El Comercio

Veteranos en el cuidado cercano

El equipo médico del centro de salud de El Coto, frente a la puerta principal.
El equipo médico del centro de salud de El Coto, frente a la puerta principal. / PALOMA UCHA
  • El centro de salud de El Coto celebra el jueves 30 años con talleres, charlas y música

  • «Al igual que el barrio, hemos cambiado mucho. Tanto por el volumen de trabajo como por el perfil de los pacientes», dice el pediatra Martínez Blanco

Según se acercan las tres de la tarde, los últimos pacientes abandonan las consultas y las batas vuelven a lucir sobre las perchas. Es la hora de comer y, como viene pasando desde hace treinta años, médicos y enfermeras dan por finalizado el turno de mañana mientras charlan distendidamente. «Después de todos estos años hemos conocido a las madres que ahora son abuelas. Tres generaciones que acuden a nosotros desde que nacen hasta que mueren», sintetiza Montserrat Muñoz. Esta enfermera es de las pocas que continúa desde que el centro de salud de El Coto abriese sus puertas en 1986, iniciando junto a otros tres barrios una incipiente red de Atención Primaria. Para soplar las treinta años velas, y así hacer un detallado repaso a su historia, desde el centro han programado para el jueves una jornada con talleres, mesas redondas, proyecciones e incluso un concierto.

«Hemos cambiado mucho, al igual que el barrio. Tanto el volumen de trabajo como el perfil de los pacientes tienen poco que ver con lo que nos encontrábamos en los años 80», explica Jacinto Martínez Blanco, uno de los tres pediatras que trabajan en el centro. Su experiencia en El Coto se remonta hasta 1988, cuando Viesques «prácticamente no existía». Con el crecimiento de este barrio, que atrajo muchas familias jóvenes con hijos, la consulta vivió años de «auténtica saturación», debido a la gran demanda de sanidad infantil y a los recursos limitados con los que contaban. «Todavía a día de hoy las sustituciones se hacen de rogar y nos siguen contestando con la excusa de la crisis», denuncia.

Desde su inauguración, la tecnología y la capacidad de atención del centro han ido en aumento, culminando con la reforma de 2004, que doblaría el tamaño del centro. El paso del tiempo había hecho que el antiguo cuartel militar sobre el que se asentaban se quedase pequeño para los vecinos de El Coto y aledaños.

«Tenemos una capacidad de diagnóstico más que interesante. Contamos con dispositivos de electrocardiograma, espirometría y, recientemente, podemos trabajar con cirugía menor ambulatoria y con ecógrafo», sostiene Faustino Blanco, consejero de Sanidad en la pasada legislatura y uno de los doce médicos que actualmente atiende a las familias del barrio.
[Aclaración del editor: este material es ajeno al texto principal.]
Definition new_token : M nat :=
  fun w => let u := w_ui w in
    (set_ui (fun u => mkUi (ui_nesting u) (S (ui_tokens u)) (ui_nulled u) (ui_errors u) (ui_dialog u)) w,
     Ok (ui_tokens u)).

(** [begin(label)] returns a closure, here a token for [finish]. *)
Definition begin : M nat :=
  n ← get (fun w => ui_nesting (w_ui w));
  (if n =? 0 then bar_css "visibility" "visible";; emit (EAnimate "half" AnimVisible) else mret ());;
  set_nesting (n + 1);;
  new_token.

(** The closure [begin] returned.  Its [$progress] variable is set to [null]
    when its own closing animation has ended. *)
Definition finish (token : nat) : M unit :=
  n ← get (fun w => ui_nesting (w_ui w));
  if 0 <? n then
    set_nesting (n - 1);;
    (if n - 1 =? 0 then
       bar_css "visibility" "visible";;
       nulled ← get (fun w => ui_nulled (w_ui w));
       if bool_decide (token ∈ nulled) then throw TypeError else emit (EAnimate "full" (AnimEnd token))
     else mret ())
  else mret ().

(** The completion callbacks of the animations. *)
Definition anim_done (k : AnimCode) : M unit :=
  match k with
  | AnimVisible => bar_css "visibility" "visible"
  | AnimHide => bar_css "visibility" "hidden"
  | AnimEnd token =>
      dom ".progressfg" "css" [AStr (js "width"); ANum 0];;
      bar_css "visibility" "hidden";;
      modify (set_ui (fun u => mkUi (ui_nesting u) (ui_tokens u) (token :: ui_nulled u)
        (ui_errors u) (ui_dialog u)))
  end.

(** ** Dialogs

    One dialog is open at a time: opening one detaches the other. *)

Definition set_dialog (d : option Dialog) : M unit :=
  modify (set_ui (fun u => mkUi (ui_nesting u) (ui_tokens u) (ui_nulled u) (ui_errors u) d)).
Las nuevas generaciones del centro de salud están representadas por los médicos y enfermeras residentes, que trabajan una vez finalizada la carrera en un centro a su elección para así especializarse y ganar experiencia laboral. «Vengo de Madrid, tras pasar por otros tres centros sanitarios, por la calidad de la sanidad asturiana y por el programa de talleres que se oferta a los vecinos», explica el enfermero Carlos Sanz, especialmente interesado en los programas de trabajo con la ciudadanía. Con profesionales así, la salud de los vecinos del barrio seguirá en buenas manos.